The team works well together. There are occasional tensions, of course, but no one-up-manship or jealousy or silly grudges. They have a goal, they have been chosen because they're both smart and trustworthy, and they focus on getting the job done as well as they can. Authority is respected without those under it being sycophants or mindless.

Each character is complex. You think you've got one pegged and then you see another side. No one's a complete stereotype even though they play on these.

The job they do is largely intellectual. It's a kind of Sherlock Holmes approach -- what's the evidence? Okay, now think about it and see where it leads. They get out in the field, yes, but much of their work is reflection on the constantly evolving information they have in order to to out-think the evil-doers.

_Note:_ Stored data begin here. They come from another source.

(** X11: from any store and along any sequence of requests, the
    collection grows and shrinks with the successful creations and
    deletions only: its final length plus the number of 200 answers of
    deletions is its first length plus the number of 201 answers. *)
Theorem size_accounting
    (wall : nat -> Time) (rs : list (Route * Context)) (w : World) :
  (length (todos (serve_all wall rs w).2)
     + count_deleted (serve_all wall rs w).1 =
   length (todos w) + length (created_ids (serve_all wall rs w).1))%nat.
Proof.
  revert w. induction rs as [|[r c] rs IH]; intros w.
  { change (count_deleted (serve_all wall [] w).1) with 0%nat. simpl. lia. }
  rewrite serve_all_cons. cbn [fst snd].
  rewrite count_deleted_cons. unfold created_ids. cbn [omap list_omap].
  pose proof (serve_size wall r c w) as Hstep.
  specialize (IH (serve wall r c w).2). unfold created_ids in IH.
  destruct (created_id (serve wall r c w).1); cbn [length]; lia.
Qed.

Lemma stamped_step (wall : nat -> Time) r c w :
  stamped wall w -> stamped wall (serve wall r c w).2.
Proof.
  unfold stamped. intros Hst.
  assert (forall n, (ticks w <= n)%nat ->
            Forall (fun t => exists i j : nat, (i <= j < n)%nat /\
                      CreatedAt t = wall i /\ UpdatedAt t = wall j) (todos w))
    as Hlater.
  { intros n Hn. eapply Forall_impl; [exact Hst|]. simpl.
    intros t (i & j & ? & ? & ?). exists i, j. split; [lia | done]. }
  destruct (serve_todos wall r c w)
    as [->|[(t & _ & _ & Hc & Hu & -> & ->)
          |[(id & pre & old & new & post & _ & _ & Hts & _ & _ & Hc & Hu & -> & ->)
           |(id & pre & old & post & _ & _ & Hts & _ & -> & ->)]]];
    [done| | |].
  - apply Forall_app. split; [apply Hlater; lia|].
    apply Forall_singleton. exists (ticks w), (S (ticks w)).
    split; [lia | done].
  - specialize (Hlater (S (ticks w)) ltac:(lia)). rewrite Hts in Hlater.
    apply Forall_app in Hlater as [Hpre Hrest].
    apply Forall_cons in Hrest as [(i & j & Hij & Hi & _) Hpost].
    apply Forall_app. split; [done|]. apply Forall_cons. split; [|done].
    exists i, (ticks w). split; [lia|]. split; [congruence | done].
  - rewrite Hts in Hst. apply Forall_app in Hst as [Hpre Hrest].
    apply Forall_cons in Hrest as [_ Hpost].
    apply Forall_app. by split.
Qed.

(** X12: on a clock that never runs backwards, every record of a store
    served from the empty one has [created_at] not after
    [updated_at]. *)
Theorem timestamps_ordered
    (wall : nat -> Time) (rs : list (Route * Context)) (t : Todo) :
  monotone wall ->
  t ∈ todos (serve_all wall rs init).2 ->
  CreatedAt t <= UpdatedAt t.
Proof.
  intros Hmono Hin.
  assert (forall rs w, stamped wall w -> stamped wall (serve_all wall rs w).2)
    as Hrun.
  { clear. intros rs. induction rs as [|[r c] rs IH]; intros w Hw; [done|].
    rewrite serve_all_cons. cbn [snd]. apply IH. by apply stamped_step. }
  specialize (Hrun rs init (Forall_nil_2 _)).
  unfold stamped in Hrun. rewrite Forall_forall in Hrun.
  destruct (Hrun t Hin) as (i & j & Hij & -> & ->).
  apply Hmono. lia.
Qed.

(** *** Further properties of the listing *)

Lemma wrap_le z : GoInt.min_int <= z -> GoInt.wrap z <= z.
Proof.
  rewrite min_int_value. unfold GoInt.wrap, GoInt.int_size.
  change (2 ^ (64 - 1)) with 9223372036854775808.
  change (2 ^ 64) with 18446744073709551616.
  intros Hz.
  pose proof (Z.mod_le (z + 9223372036854775808) 18446744073709551616
                ltac:(lia) ltac:(lia)).
  lia.
Qed.
(** * Plugin lists of the Grafana operator (api/v1beta1/plugin_list.go)

    A shallow embedding of [GrafanaPlugin], [PluginList] and the methods of
    [PluginList], followed by the properties of the specification that
    concern them.

    Go strings are byte strings and are modelled by [string] (a list of 8-bit
    [ascii]); a slice of structs is modelled by a [list] of records; a Go
    result pair [(T, error)] is modelled by [result T]. *)

From Stdlib Require Import List String Ascii ZArith NArith Bool Lia.
Import ListNotations.
Local Open Scope string_scope.
Local Open Scope list_scope.

(** ** Go results *)

(** The Go [error] values met in this file all come from the
    semantic-version package; the specification calls them InvalidVersion. *)
Inductive error : Type :=
| InvalidVersion (reason : string).

Inductive result (A : Type) : Type :=
| Ok (a : A)
| Err (err : error).
Arguments Ok {A} a.
Arguments Err {A} err.

Definition is_Ok {A : Type} (r : result A) : bool :=
  match r with Ok _ => true | Err _ => false end.

(** ** The semantic-version package, as the plugin list uses it *)

Module semver.

(** plugin_list.go calls [semver.Parse], [semver.Make] and
    [Version.Compare] of github.com/blang/semver, which is an imported
    package and not part of the repository's sources.  The methods of
    [PluginList] are therefore parameterised by the package. *)
Class Package : Type := {
  Version : Type;
  Parse : string -> result Version;
  Compare : Version -> Version -> Z
}.

(** In the package, Make is an alias of Parse. *)
Definition Make {pkg : Package} (s : string) : result Version := Parse s.

End semver.

(** ** The data model *)

Record GrafanaPlugin : Type := {
  Name : string;
  Version : string
}.

Definition PluginList : Type := list GrafanaPlugin.

(** ** Methods that do not parse versions *)

(** [for _, installedPlugin := range l] binds [installedPlugin] to a COPY of
    each element ([PluginList] is a slice of struct values, not of pointers).
    The assignment [installedPlugin.Version = plugin.Version] therefore
    changes the loop variable only, and the loop then breaks.  The slice the
    method was called on is what the caller sees afterwards; the loop variable
    is dropped. *)
Fixpoint Update_range (l : PluginList) (remaining : list GrafanaPlugin)
  (plugin : GrafanaPlugin) : PluginList :=
  match remaining with
  | [] => l
  | installedPlugin :: remaining' =>
      if String.eqb (Name installedPlugin) (Name plugin) then
        let installedPlugin :=
          {| Name := Name installedPlugin; Version := Version plugin |} in
        (* break *)
        let _ := installedPlugin in l
      else Update_range l remaining' plugin
  end.

(** [Update(plugin)]: the receiver after the call. *)
Definition Update (l : PluginList) (plugin : GrafanaPlugin) : PluginList :=
  Update_range l l plugin.

Fixpoint HasSomeVersionOf (l : PluginList) (plugin : GrafanaPlugin) : bool :=
  match l with
  | [] => false
  | listedPlugin :: rest =>
      if String.eqb (Name listedPlugin) (Name plugin) then true
      else HasSomeVersionOf rest plugin
  end.

Fixpoint HasExactVersionOf (l : PluginList) (plugin : GrafanaPlugin) : bool :=
  match l with
  | [] => false
  | listedPlugin :: rest =>
      if String.eqb (Name listedPlugin) (Name plugin)
         && String.eqb (Version listedPlugin) (Version plugin)
      then true
      else HasExactVersionOf rest plugin
  end.

(** [GetInstalledVersionOf]: a pointer to a copy of the first entry of that
    name, or nil. *)
Fixpoint GetInstalledVersionOf (l : PluginList) (plugin : GrafanaPlugin)
  : option GrafanaPlugin :=
  match l with
  | [] => None
  | listedPlugin :: rest =>
      if String.eqb (Name listedPlugin) (Name plugin) then Some listedPlugin
      else GetInstalledVersionOf rest plugin
  end.

(** The loop of [VersionsOf]; [i] is the counter, a Go int that stays below
    the length of the slice and so never wraps. *)
Fixpoint VersionsOf_range (i : Z) (l : list GrafanaPlugin)
  (plugin : GrafanaPlugin) : Z :=
  match l with
  | [] => i
  | listedPlugin :: rest =>
      if String.eqb (Name listedPlugin) (Name plugin)
      then VersionsOf_range (i + 1) rest plugin
      else VersionsOf_range i rest plugin
  end.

More to come when another round of paper-grading is over!

2 comments:

Fr. Bill said...

Hello, Beth,

Thanks for this. I don't think I've watched broadcast television (except for rare bits of news and weather) in about 30 years. Who knows how many network sitcoms, crime shows, or other such stuff have flowed past me unnoticed?

Unlike you, I do enjoy visual entertainment. That's why I don't watch television (!). But once in a great while, I suppose, someone somewhere will get something right in that medium.

I'll give it a gander once the commercial-free DVD versions hit Hastings.

alaiyo said...

Thanks for visiting, Bill. I just took a look at Faith and Gender and bookmarked it -- it looks most intriguing, as I would expect.